=== Problem to work on ===
Look at each line of the listing. Copy those that hold the string "buckets".

=== Supplied material ===
(** A file that opens but reports no frames. *)
Definition no_frames (p : string) : capture :=
  {| isOpened := true; frame_count_of := 0; read := fun _ => false |}.

Definition no_frames_env : Env :=
  studio (manifest [mkrow 1 (Str "https://vimeo.com/A")]) fetch_ok no_frames.

(** A manifest with a missing link and a blank link. *)
Definition blank_rows : dataframe :=
  manifest [mkrow 1 (Str "https://vimeo.com/A");
            mkrow 2 NaN;
            mkrow 3 (Str "   ")].

Definition blank_rows_env : Env := studio blank_rows fetch_ok clip.

(** yt-dlp leaves a file at the output path and exits with status 1. *)
Definition broken_fetch_env : Env :=
  studio (manifest [mkrow 7 (Str "https://vimeo.com/G")])
    (fun url out f => ({[out]} ∪ f, Ok 1)) clip.

(** A manifest without the [vimeo_link] column. *)
Definition no_link_column : dataframe :=
  {| columns := ["video_number"; "title"];
     rows := [ {[ "video_number" := Num 1; "title" := Str "intro" ]} ] |}.

Definition no_link_column_env : Env := studio no_link_column fetch_ok clip.


(** The manifest cannot be read. *)
Definition unreadable_env : Env :=
  {| sleep := Ok tt;
     subprocess_run := fetch_ok;
     VideoCapture := fun p _ => Ok (clip p);
     random_sample := fun _ _ => Ok [90; 10; 50; 30; 70];
     imwrite := fun _ _ => Ok true;
     os_makedirs := fun _ _ => Ok tt;
     os_remove := fun _ _ => Ok tt;
     os_rmdir := fun _ _ => Ok tt;
     read_csv := fun _ => Raise (OtherException "FileNotFoundError") |}.

(** No directory can be created. *)
Definition read_only_env : Env :=
  {| sleep := Ok tt;
     subprocess_run := fetch_ok;
     VideoCapture := fun p _ => Ok (clip p);
     random_sample := fun _ _ => Ok [90; 10; 50; 30; 70];
     imwrite := fun _ _ => Ok true;
     os_makedirs := fun _ _ => Raise (OtherException "PermissionError");
     os_remove := fun _ _ => Ok tt;
     os_rmdir := fun _ _ => Ok tt;
     read_csv := fun _ => Ok three_rows |}.

(** A manifest whose links are bare Vimeo ids, read as numbers. *)
Definition numeric_links : dataframe :=
  manifest [mkrow 1 (Num 76979871); mkrow 2 (Num 22439234)].

Definition numeric_links_env : Env := studio numeric_links fetch_ok clip.

(** A clip of 3 frames, every one of them readable. *)
Definition short_clip (p : string) : capture :=
  {| isOpened := true; frame_count_of := 3; read := fun _ => true |}.

Definition short_clip_env : Env :=
  studio (manifest [mkrow 1 (Str "https://vimeo.com/A")]) fetch_ok short_clip.

(** A world in which a run has created its counters. *)
Definition running (total : Z) : world :=
  {| fs := {["temp_downloads"; "final-dataset"]};
     stats := fresh_stats total |}.

End Scenario.

(** * Properties *)

(** ** The monad *)

Lemma bind_Ok_inv {A B} (m : M A) (k : A -> M B) w b w' :
  bind m k w = (Ok b, w') ->
  exists a w1, m w = (Ok a, w1) /\ k a w1 = (Ok b, w').
Proof.
  unfold bind. destruct (m w) as [[a|e] w1]; intros H; [eauto | discriminate].
Qed.

Lemma bind_eq {A B} (m : M A) (k : A -> M B) w a w1 :
  m w = (Ok a, w1) -> bind m k w = k a w1.
Proof. unfold bind. now intros ->. Qed.

Lemma bind_ext {A B} (m : M A) (k k' : A -> M B) w :
  (forall a w1, k a w1 = k' a w1) -> bind m k w = bind m k' w.
Proof. intros H. unfold bind. now destruct (m w) as [[a|e] w1]. Qed.

Lemma keeps_ret {A} (a : A) : keeps_stats (ret a).
Proof. now intros w. Qed.

Lemma keeps_raise {A} e : keeps_stats (@raise A e).
Proof. now intros w. Qed.

Lemma keeps_lift {A} (r : result A) : keeps_stats (lift r).
Proof. now intros w. Qed.

Lemma keeps_bind {A B} (m : M A) (k : A -> M B) :
  keeps_stats m -> (forall a, keeps_stats (k a)) -> keeps_stats (bind m k).
Proof.
  intros Hm Hk w. unfold bind. specialize (Hm w).
  destruct (m w) as [[a|e] w1]; simpl in *; [| assumption].
  now rewrite Hk.
Qed.

Lemma keeps_try {A} (m : M A) (h : exn -> M A) :
  keeps_stats m -> (forall e, keeps_stats (h e)) -> keeps_stats (try_except m h).
Proof.
  intros Hm Hh w. unfold try_except. specialize (Hm w).
  destruct (m w) as [[a|e] w1]; simpl in *; [assumption |].
  now rewrite Hh.
Qed.

Lemma keeps_if {A} (b : bool) (m1 m2 : M A) :
  keeps_stats m1 -> keeps_stats m2 -> keeps_stats (if b then m1 else m2).
Proof. now destruct b. Qed.

Lemma never_try {A} (m : M A) (h : exn -> M A) :
  (forall e, never_raises (h e)) -> never_raises (try_except m h).
Proof.
  intros Hh w. unfold try_except.
  destruct (m w) as [[a|e] w1]; [now exists a | apply Hh].
Qed.

Lemma never_ret {A} (a : A) : never_raises (ret a).
Proof. intros w. now exists a. Qed.

Create HintDb py discriminated.
#[local] Hint Resolve @keeps_ret @keeps_raise @keeps_lift @keeps_bind
  @keeps_try @keeps_if @never_try @never_ret : py.

Section Effects.

Context (env : Env).

Lemma keeps_os_path_exists p : keeps_stats (os_path_exists p).
Proof. now intros w. Qed.

Lemma keeps_makedirs d : keeps_stats (makedirs env d).
Proof. intros w. unfold makedirs. now destruct (os_makedirs env d (fs w)). Qed.

Lemma keeps_remove p : keeps_stats (remove env p).
Proof. intros w. unfold remove. now destruct (os_remove env p (fs w)). Qed.

Lemma keeps_rmdir d : keeps_stats (rmdir env d).
Proof. intros w. unfold rmdir. now destruct (os_rmdir env d (fs w)). Qed.

Lemma keeps_cv2_imwrite p : keeps_stats (cv2_imwrite env p).
Proof.
  intros w. unfold cv2_imwrite. now destruct (imwrite env p (fs w)) as [[]|].
Qed.

Lemma keeps_run_yt_dlp url out : keeps_stats (run_yt_dlp env url out).
Proof.
  intros w. unfold run_yt_dlp. now destruct (subprocess_run env url out (fs w)).
Qed.

Lemma keeps_listdir_empty d : keeps_stats (listdir_empty d).
Proof. now intros w. Qed.

#[local] Hint Resolve keeps_os_path_exists keeps_makedirs keeps_remove
  keeps_rmdir keeps_cv2_imwrite keeps_run_yt_dlp keeps_listdir_empty : py.

Lemma keeps_ensure_dir_exists d : keeps_stats (ensure_dir_exists env d).
Proof. unfold ensure_dir_exists. auto 6 with py. Qed.

Lemma keeps_download_video url vn : keeps_stats (download_video env url vn).
Proof. unfold download_video. auto 8 with py. Qed.

Lemma keeps_choose_frame_indices fc n :
  keeps_stats (choose_frame_indices env fc n).
Proof. unfold choose_frame_indices. auto 6 with py. Qed.

Lemma keeps_save_frames cap dir vn l : keeps_stats (save_frames env cap dir vn l).
Proof.
  induction l as [|[i idx] l IH]; simpl; auto 8 with py.
Qed.

#[local] Hint Resolve keeps_ensure_dir_exists keeps_choose_frame_indices
  keeps_save_frames : py.

Lemma keeps_capture_random_frames p vn n :
  keeps_stats (capture_random_frames env p vn n).
Proof.
  unfold capture_random_frames.
  apply keeps_try; [| auto with py].
  apply keeps_bind; [now intros w |].
  intros cap. auto 10 with py.
Qed.

Lemma keeps_secure_delete_file p : keeps_stats (secure_delete_file env p).
Proof. unfold secure_delete_file. auto 8 with py. Qed.

Lemma never_download_video url vn : never_raises (download_video env url vn).
Proof. unfold download_video. auto with py. Qed.

Lemma never_capture_random_frames p vn n :
  never_raises (capture_random_frames env p vn n).
Proof. unfold capture_random_frames. auto with py. Qed.

Lemma never_secure_delete_file p : never_raises (secure_delete_file env p).
Proof. unfold secure_delete_file. auto with py. Qed.

End Effects.

(** ** One item *)

Section Item.

Context (env : Env).

Lemma never_raises_run {A} (m : M A) w :
  never_raises m -> exists a w', m w = (Ok a, w').
Proof.
  intros H. destruct (H w) as [a Ha]. destruct (m w) as [r w'].
  simpl in Ha. subst r. eauto.
Qed.

Lemma keeps_stats_run {A} (m : M A) w r w' :
  keeps_stats m -> m w = (r, w') -> stats w' = stats w.
Proof. intros H E. specialize (H w). now rewrite E in H. Qed.

Lemma stats_incr_Some k v w :
  stats w !! k = Some v ->
  stats_incr k w = (Ok tt, set_stats (<[k := v + 1]> (stats w)) w).
Proof. unfold stats_incr. now intros ->. Qed.

Lemma stats_incr_raise_same k e w w' :
  stats_incr k w = (Raise e, w') -> w' = w.
Proof.
  unfold stats_incr. destruct (stats w !! k); intros H; congruence.
Qed.

(** The fetch failed: one increment of [failed], and nothing is removed. *)
Lemma process_video_fetch_failed vn url w w1 f :
  sleep env = Ok tt ->
  download_video env url vn w = (Ok None, w1) ->
  stats w !! "failed" = Some f ->
  process_video env vn url w
  = (Ok false, set_stats (<["failed" := f + 1]> (stats w)) w1).
Proof.
  intros Hs Hd Hf.
  pose proof (keeps_stats_run _ _ _ _ (keeps_download_video env url vn) Hd) as E.
  unfold process_video, try_except, process_video_try, rate_limit, lift.
  unfold bind at 1. rewrite Hs.
  rewrite (bind_eq _ _ _ _ _ Hd).
  rewrite (bind_eq _ _ _ tt _ (stats_incr_Some "failed" f w1 ltac:(congruence))).
  unfold ret. now rewrite E.
Qed.

(** The fetch succeeded: the bucket is chosen by the boolean of
    [capture_random_frames] alone. *)
Lemma process_video_fetched vn url w w1 p b w2 d w3 v :
  sleep env = Ok tt ->
  download_video env url vn w = (Ok (Some p), w1) ->
  capture_random_frames env p vn 5 w1 = (Ok b, w2) ->
  secure_delete_file env p w2 = (Ok d, w3) ->
  stats w !! (if b then "successful" else "partial") = Some v ->
  process_video env vn url w
  = (Ok b, set_stats (<[(if b then "successful" else "partial") := v + 1]>
                        (stats w)) w3).
Proof.
  intros Hs Hd Hc Hx Hv.
  pose proof (keeps_stats_run _ _ _ _ (keeps_download_video env url vn) Hd) as E1.
  pose proof (keeps_stats_run _ _ _ _
                (keeps_capture_random_frames env p vn 5) Hc) as E2.
  pose proof (keeps_stats_run _ _ _ _ (keeps_secure_delete_file env p) Hx) as E3.
  assert (E : stats w3 = stats w) by congruence.
  unfold process_video, try_except, process_video_try, rate_limit, lift.
  unfold bind at 1. rewrite Hs.
  rewrite (bind_eq _ _ _ _ _ Hd), (bind_eq _ _ _ _ _ Hc), (bind_eq _ _ _ _ _ Hx).
  assert (Hi : (if b then stats_incr "successful" else stats_incr "partial") w3
               = (Ok tt, set_stats
                           (<[(if b then "successful" else "partial") := v + 1]>
                              (stats w)) w3)).
  { rewrite <- E in Hv |- *. destruct b; now apply stats_incr_Some. }
  rewrite (bind_eq _ _ _ _ _ Hi). reflexivity.
Qed.

(** An exception in the [try] block leaves the counters as they were. *)
Lemma process_video_try_raise vn url w e w1 :
  process_video_try env vn url w = (Raise e, w1) -> stats w1 = stats w.
Proof.
  unfold process_video_try, rate_limit, lift. unfold bind at 1.
  destruct (sleep env) as [[]|e0]; [| now intros [= _ <-]].
  destruct (never_raises_run _ w (never_download_video env url vn))
    as (o & w1' & Hd).
  pose proof (keeps_stats_run _ _ _ _ (keeps_download_video env url vn) Hd) as E1.
  rewrite (bind_eq _ _ _ _ _ Hd). destruct o as [p|].
  - destruct (never_raises_run _ w1' (never_capture_random_frames env p vn 5))
      as (b & w2 & Hc).
    pose proof (keeps_stats_run _ _ _ _
                  (keeps_capture_random_frames env p vn 5) Hc) as E2.
    destruct (never_raises_run _ w2 (never_secure_delete_file env p))
      as (d & w3 & Hx).
    pose proof (keeps_stats_run _ _ _ _ (keeps_secure_delete_file env p) Hx) as E3.
    rewrite (bind_eq _ _ _ _ _ Hc), (bind_eq _ _ _ _ _ Hx).
    unfold bind at 1.
    destruct ((if b then stats_incr "successful" else stats_incr "partial") w3)
      as [[[]|e1] w4] eqn:Hi; [discriminate |].
    intros [= _ <-].
    assert (w4 = w3) by (destruct b; eapply stats_incr_raise_same; eauto).
    congruence.
  - unfold bind at 1.
    destruct (stats_incr "failed" w1') as [[[]|e1] w4] eqn:Hi; [discriminate |].
    intros [= _ <-]. apply stats_incr_raise_same in Hi. congruence.
Qed.


Lemma stats_incr_Ok k w w' :
  stats_incr k w = (Ok tt, w') -> bumped k (stats w) (stats w') /\ fs w' = fs w.
Proof.
  unfold stats_incr, bumped. destruct (stats w !! k) as [v|] eqn:E; [| discriminate].
  intros [= <-]. simpl. eauto.
Qed.

(** A [try] block that returns has made exactly one increment. *)
Lemma process_video_try_Ok vn url w b w1 :
  process_video_try env vn url w = (Ok b, w1) ->
  exists k, k ∈ buckets /\ bumped k (stats w) (stats w1).
Proof.
  unfold process_video_try, rate_limit, lift. unfold bind at 1.
  destruct (sleep env) as [[]|e0]; [| discriminate].
  destruct (never_raises_run _ w (never_download_video env url vn))
    as (o & w1' & Hd).
  pose proof (keeps_stats_run _ _ _ _ (keeps_download_video env url vn) Hd) as E1.
  rewrite (bind_eq _ _ _ _ _ Hd). destruct o as [p|].
  - destruct (never_raises_run _ w1' (never_capture_random_frames env p vn 5))
      as (c & w2 & Hc).
    pose proof (keeps_stats_run _ _ _ _
                  (keeps_capture_random_frames env p vn 5) Hc) as E2.
    destruct (never_raises_run _ w2 (never_secure_delete_file env p))
      as (d & w3 & Hx).
    pose proof (keeps_stats_run _ _ _ _ (keeps_secure_delete_file env p) Hx) as E3.
    rewrite (bind_eq _ _ _ _ _ Hc), (bind_eq _ _ _ _ _ Hx).
    unfold bind at 1.
    destruct ((if c then stats_incr "successful" else stats_incr "partial") w3)
      as [[[]|e1] w4] eqn:Hi; [| discriminate].
    intros [= _ <-]. replace (stats w) with (stats w3) by congruence.
    destruct c; apply stats_incr_Ok in Hi as [Hi _];
      [exists "successful" | exists "partial"]; split; trivial;
      unfold buckets; set_solver.
  - unfold bind at 1.
    destruct (stats_incr "failed" w1') as [[[]|e1] w4] eqn:Hi; [| discriminate].
    intros [= _ <-]. replace (stats w) with (stats w1') by congruence.
    apply stats_incr_Ok in Hi as [Hi _].
    exists "failed". split; trivial. unfold buckets; set_solver.
Qed.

=== Answer for this exercise ===
  exists k, k ∈ buckets /\ bumped k (stats w) (stats w1).
      unfold buckets; set_solver.
    exists "failed". split; trivial. unfold buckets; set_solver.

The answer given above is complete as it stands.